Tal canto foi entoado por torcedores do Galo nas arquibancadas do Mineirão no clássico entre Atlético Mineiro e Cruzeiro. O jogo, que reunia duas grandes equipes do futebol brasileiro e teve atuações de destaque dos goleiros de ambas as equipes, acabou ficando em segundo plano graças a este episódio lamentável.

Vivemos falando de racismo no futebol, desde as bananas que são arremessadas em jogadores negros, passando pelas imitações de macaco nas arquibancadas, e chegando até o velho estereotipo preconceituoso que sempre aparece em época de Copa do Mundo de que as seleções africanas são pura correria e tem pouca técnica e organização só por serem seleções vindas da África. O que faz então o torcedor médio brasileiro, que tanto repudia o racismo, entoar cânticos homofóbicos tão lamentáveis?

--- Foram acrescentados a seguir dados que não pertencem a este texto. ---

(* ===== verification/BlockHeaderState.v ===== *)
(** Header states and DPoS finality: libraries/chain/block_header_state.cpp and
    include/eosio/chain/block_header_state.hpp.

    [block_header_state] is what a node keeps per block to validate the next
    header; [next_pending] is block_header_state::next( when, confirmed ),
    [make_block_header], [finish_next] and [finish_next_signed] the operations
    of the pending state it returns, and [next_header] the transition on a
    received header.  The maps from producers to block numbers (flat_map) are
    [gmap]s; protocol_feature_activation_set_ptr is the set it points to. *)

From Stdlib Require Import ZArith Lia.
From stdpp Require Import base gmap numbers sorting list.
From S2P Require Import Prelude Merkle BlockHeader.

Local Open Scope Z_scope.

(** config::producer_repetitions, config::maximum_tracked_dpos_confirmations,
    config::max_producers *)
Definition producer_repetitions : Z := 12.
Definition maximum_tracked_dpos_confirmations : Z := 1024.
Definition max_producers : Z := 125.

(** The element std::nth_element puts at position [index]. *)
Definition nth_element (l : list Z) (index : nat) : option Z := merge_sort Z.le l !! index.

(** ** Order statistics *)

(** How many elements are at least, respectively at most, [v]. *)
Definition count_ge (v : Z) (l : list Z) : nat := length (filter (fun x => v <= x) l).
Definition count_le (v : Z) (l : list Z) : nat := length (filter (fun x => x <= v) l).

Lemma nth_element_Some l k : (k < length l)%nat -> exists v, nth_element l k = Some v.
Proof.
  intros Hk. unfold nth_element. apply lookup_lt_is_Some. by rewrite merge_sort_Permutation.
Qed.

Lemma nth_element_elem l k v : nth_element l k = Some v -> v ∈ l.
Proof.
  unfold nth_element. intros Hv. apply list_elem_of_lookup_2 in Hv. by rewrite merge_sort_Permutation in Hv.
Qed.

(** At most [k] elements are below the [k]-th, and [k + 1] at or below it. *)
Lemma nth_element_count l k v :
  nth_element l k = Some v -> (length l <= count_ge v l + k)%nat /\ (k + 1 <= count_le v l)%nat.
Proof.
  unfold nth_element, count_ge, count_le. intros Hv.
  pose proof (StronglySorted_merge_sort Z.le l) as Hs.
  pose proof (merge_sort_Permutation Z.le l) as Hp.
  rewrite <- !Hp. set (sl := merge_sort Z.le l) in *.
  pose proof (lookup_lt_Some _ _ _ Hv) as Hk.
  rewrite <- (take_drop_middle sl k v Hv) in Hs |- *.
  apply StronglySorted_app in Hs as (Hcross & _ & Htail).
  apply StronglySorted_inv in Htail as [_ Htail].
  rewrite !filter_app, !length_app, length_take. rewrite !filter_cons_True by lia.
  rewrite (filter_all (fun x => v <= x) (drop (S k) sl)) by done.
  rewrite (filter_all (fun x => x <= v) (take k sl)).
  2:{ apply Forall_forall. intros x Hx. apply Hcross; [done|left]. }
  cbn [length]. rewrite length_drop, length_take. lia.
Qed.

Lemma count_split v l : (count_ge v l + count_le (v - 1) l = length l)%nat.
Proof.
  unfold count_ge, count_le. induction l as [|x l IH]; [done|]. cbn [length]. rewrite !filter_cons.
  do 2 case_decide; cbn [length]; lia.
Qed.

Lemma count_le_mono v w l : v <= w -> (count_le v l <= count_le w l)%nat.
Proof.
  intros Hvw. unfold count_le. induction l as [|x l IH]; [done|]. rewrite !filter_cons.
  do 2 case_decide; cbn [length]; lia.
Qed.

Lemma count_ge_Forall2 v l1 l2 : Forall2 Z.le l1 l2 -> (count_ge v l1 <= count_ge v l2)%nat.
Proof.
  unfold count_ge. induction 1; [done|]. rewrite !filter_cons. do 2 case_decide; cbn [length]; lia.
Qed.

(** Raising elements does not lower the [k]-th one. *)
Lemma nth_element_mono l1 l2 k v1 v2 :
  Forall2 Z.le l1 l2 -> nth_element l1 k = Some v1 -> nth_element l2 k = Some v2 -> v1 <= v2.
Proof.
  intros Hall H1 H2. apply nth_element_count in H1 as [Hge _]. apply nth_element_count in H2 as [_ Hle].
  pose proof (count_ge_Forall2 v1 _ _ Hall) as Hc. pose proof (Forall2_length _ _ _ Hall) as Hlen.
  pose proof (count_split v1 l2) as Hs.
  destruct (Z.le_gt_cases v1 v2) as [|Hlt]; [done|].
  pose proof (count_le_mono v2 (v1 - 1) l2 ltac:(lia)). lia.
Qed.

Section HeaderState.
Context {fc : Fc}.

Abbreviation schedule := (producer_schedule_type public_key).
Abbreviation signed_header := (signed_block_header public_key signature).

Record block_header_state_common := mk_common {
  block_num : Z;
  dpos_proposed_irreversible_blocknum : Z;
  dpos_irreversible_blocknum : Z;
  active_schedule : schedule;
  blockroot_merkle : incremental_merkle;
  producer_to_last_produced : gmap Z Z;
  producer_to_last_implied_irb : gmap Z Z;
  block_signing_key : public_key;
  confirm_count : list Z
}.

Record schedule_info := mk_schedule_info {
  schedule_lib_num : Z;
  schedule_hash : digest_type;
  si_schedule : schedule
}.

Record pending_block_header_state := mk_pending {
  p_common : block_header_state_common;
  prev_activated_protocol_features : gset digest_type;
  prev_pending_schedule : schedule_info;
  was_pending_promoted : bool;
  p_previous : digest_type;
  p_producer : Z;
  p_timestamp : Z;
  active_schedule_version : Z;
  p_confirmed : Z
}.

Record block_header_state := mk_bhs {
  common : block_header_state_common;
  bhs_id : digest_type;
  header : signed_header;
  pending_schedule : schedule_info;
  activated_protocol_features : gset digest_type;
  header_exts : list (list digest_type)
}.

Definition has_pending_producers (s : block_header_state) : bool :=
  negb (bool_decide (producers (si_schedule (pending_schedule s)) = [])).

Definition is_active_producer (s : block_header_state) (n : Z) : bool :=
  bool_decide (is_Some (producer_to_last_produced (common s) !! n)).

(** get_scheduled_producer: size_t arithmetic; an empty schedule divides by
    zero. *)
Definition get_scheduled_producer (s : block_header_state) (slot : Z) : res (producer_key public_key) :=
  let ps := producers (active_schedule (common s)) in
  let period := u64 (Z.of_nat (length ps) * producer_repetitions) in
  if period =? 0 then Throw undefined_behavior
  else
    let index := slot mod period / producer_repetitions in
    match ps !! Z.to_nat index with
    | Some p => Ok p
    | None => Throw undefined_behavior
    end.

(** The vector of implied irreversible numbers of calc_dpos_last_irreversible. *)
Definition irb_blocknums (producer_of_next_block proposed : Z) (implied : gmap Z Z) : list Z :=
  (fun i : Z * Z => if fst i =? producer_of_next_block then proposed else snd i) <$> map_to_list implied.

Definition calc_dpos_last_irreversible (s : block_header_state) (producer_of_next_block : Z) : Z :=
  let blocknums := irb_blocknums producer_of_next_block
                     (dpos_proposed_irreversible_blocknum (common s))
                     (producer_to_last_implied_irb (common s)) in
  match blocknums with
  | [] => 0
  | _ => default 0 (nth_element blocknums ((length blocknums - 1) / 3))
  end.

(** "grow the confirmed count" *)
Definition grow_confirm_count (confirm_count : list Z) (required_confs : Z) : list Z :=
  if Z.of_nat (length confirm_count) <? maximum_tracked_dpos_confirmations
  then confirm_count ++ [u8 required_confs]
  else drop 1 confirm_count ++ [u8 required_confs].

(** The confirmation loop: [n] is i + 1; the result is the confirm_count and the
    proposed irreversible block number. *)
Fixpoint confirm_loop (n : nat) (blocks_to_confirm : Z) (new_block_num : Z)
    (cc : list Z) (proposed : Z) : list Z * Z :=
  match n with
  | O => (cc, proposed)
  | S i =>
      if blocks_to_confirm =? 0 then (cc, proposed)
      else
        let cc := alter (fun c => u8 (c - 1)) i cc in
        if bool_decide (cc !! i = Some 0) then
          let block_num_for_i := u32 (new_block_num - u32 (Z.of_nat (length cc - 1 - i))) in
          if bool_decide (i = length cc - 1)%nat then ([], block_num_for_i)
          else (drop (i + 1) cc, block_num_for_i)
        else confirm_loop i (blocks_to_confirm - 1) new_block_num cc proposed
  end.

(** The loops that rebuild the two maps when the pending schedule is promoted:
    the number of the block for its own producer, the known number for a
    producer already tracked, the irreversible number for a new one. *)
Definition rebuild (ps : list (producer_key public_key)) (own : Z) (own_value : Z)
    (existing : gmap Z Z) (otherwise : Z) : gmap Z Z :=
  foldl (fun m pro =>
           if producer_name pro =? own then <[producer_name pro := own_value]> m
           else match existing !! producer_name pro with
                | Some v => <[producer_name pro := v]> m
                | None => <[producer_name pro := otherwise]> m
                end) ∅ ps.

(** The result of block_header_state::next, once its checks passed: [prokey] is
    the scheduled producer and [merkle] the block root with this block's id. *)
Definition pending_of (s : block_header_state) (when num_prev_blocks_to_confirm : Z)
    (prokey : producer_key public_key) (merkle : incremental_merkle) : pending_block_header_state :=
  let c := common s in
  let result_block_num := u32 (block_num c + 1) in
  let num_active_producers := Z.of_nat (length (producers (active_schedule c))) in
  let required_confs := u32 (u32 (num_active_producers * 2 / 3) + 1) in
  let cc := grow_confirm_count (confirm_count c) required_confs in
  let (cc, new_dpos_proposed) :=
    confirm_loop (length cc) (u32 (num_prev_blocks_to_confirm + 1)) result_block_num cc
      (dpos_proposed_irreversible_blocknum c) in
  let result_dpos_irreversible := calc_dpos_last_irreversible s (producer_name prokey) in
  let promote :=
    has_pending_producers s && (schedule_lib_num (pending_schedule s) <=? result_dpos_irreversible) in
  let result_active := if promote then si_schedule (pending_schedule s) else active_schedule c in
  let last_produced :=
    if promote then
      <[producer_name prokey := result_block_num]>
        (rebuild (producers result_active) (producer_name prokey) result_block_num
           (producer_to_last_produced c) result_dpos_irreversible)
    else <[producer_name prokey := result_block_num]> (producer_to_last_produced c) in
  let last_implied_irb :=
    if promote then
      rebuild (producers result_active) (producer_name prokey) (dpos_proposed_irreversible_blocknum c)
        (producer_to_last_implied_irb c) result_dpos_irreversible
    else <[producer_name prokey := dpos_proposed_irreversible_blocknum c]> (producer_to_last_implied_irb c) in
  mk_pending
    (mk_common result_block_num new_dpos_proposed result_dpos_irreversible result_active
       merkle last_produced last_implied_irb (pk_block_signing_key prokey) cc)
    (activated_protocol_features s) (pending_schedule s) promote (bhs_id s)
    (producer_name prokey) when (version (active_schedule c)) num_prev_blocks_to_confirm.

(** The time of the next block: [when], or the slot after the head's when it is
    the default timestamp. *)
Definition next_timestamp (s : block_header_state) (when : Z) : res Z :=
  if negb (when =? 0) then
    assert! (timestamp (bare_header (header s)) <? when) else block_validate_exception in Ok when
  else Ok (u32 (timestamp (bare_header (header s)) + 1)).

(** A producer may not confirm a range that reaches the last block it produced. *)
Definition check_double_confirm (s : block_header_state) (producer num_prev_blocks_to_confirm : Z) : res unit :=
  match producer_to_last_produced (common s) !! producer with
  | Some last => eos_assert (last <? u32 (u32 (block_num (common s) + 1) - num_prev_blocks_to_confirm))
                   producer_double_confirm
  | None => Ok tt
  end.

Seja com gritos de “Bicha!” ou com o clássico “Gaúcho da o c* e fala tchê”, o ato de rebaixar o outro com dizeres homofóbicos infelizmente está longe de acabar no futebol brasileiro. “É brincadeira, pô!”, vão dizer alguns. Brincadeira é você tirar sarro do seu amigo clubista que jurou de pés juntos que o time dele ia vencer o jogo ou dar aquela cutucada naquele parente chato que ficou te enchendo o saco a semana inteira e nessa altura do campeonato já está xingando Deus e o mundo depois que o camisa 9 da equipe dele perdeu o possível e o impossível no jogo. Isso que aconteceu nas arquibancadas do Mineirão se chama outra coisa: é intolerância, é discurso de ódio, é tudo, menos brincadeira sadia.

Isso vindo de torcedores de um clube como o Atlético Mineiro, que tem como um de seus ídolos o grande Reinaldo, que se posicionou como pode contra um regime que Jair Messias Bolsonaro passa pano e defende sem medo, deixa esse episódio ainda mais grotesco. Será que esse pessoal esqueceu a história do próprio time? Pensando bem, creio que eles nem a conhecem. Minha total consideração aos outros torcedores desse gigante do futebol mineiro que hoje lamentam saber da existência de gente desse nível nas arquibancadas do Mineirão.

Reinaldo: ídolo do Galo e pelo visto esquecido na cabeça de alguns torcedores. Foto: Reprodução

Bolsonaro não vai matar ‘viado’. O problema do Bolsonaro é que ele, por ser quem é e ser popular, acaba sendo um escudo e porta voz dos instintos mais odiosos de uma parcela da população brasileira que, se pudesse, gostaria de ver os homossexuais daqui na mesma situação que os da Chechênia. E quem dera se o problema dessa galera fosse só com os homossexuais: é com os negros que se empoderam, é com as mulheres que se tornam independentes e não aceitam serem submissas, e por aí vai. Nem todo mundo que vota no candidato do PSL compartilha desse pensamento, mas com toda certeza todo mundo que compartilha dessas ideias aqui no Brasil está amando a ideia de votar em alguém tão representativo ao posto mais alto da política brasileira. Bolsonaro virando presidente é quase que uma carta branca com firma reconhecida e tudo para esse pessoal agir fora da lei contra qualquer coisa que ofenda a moral e os bons costumes da família tradicional brasileira, seja lá o que isso quer dizer. Afinal, se o presidente do Brasil está com nós, quem irá se opor?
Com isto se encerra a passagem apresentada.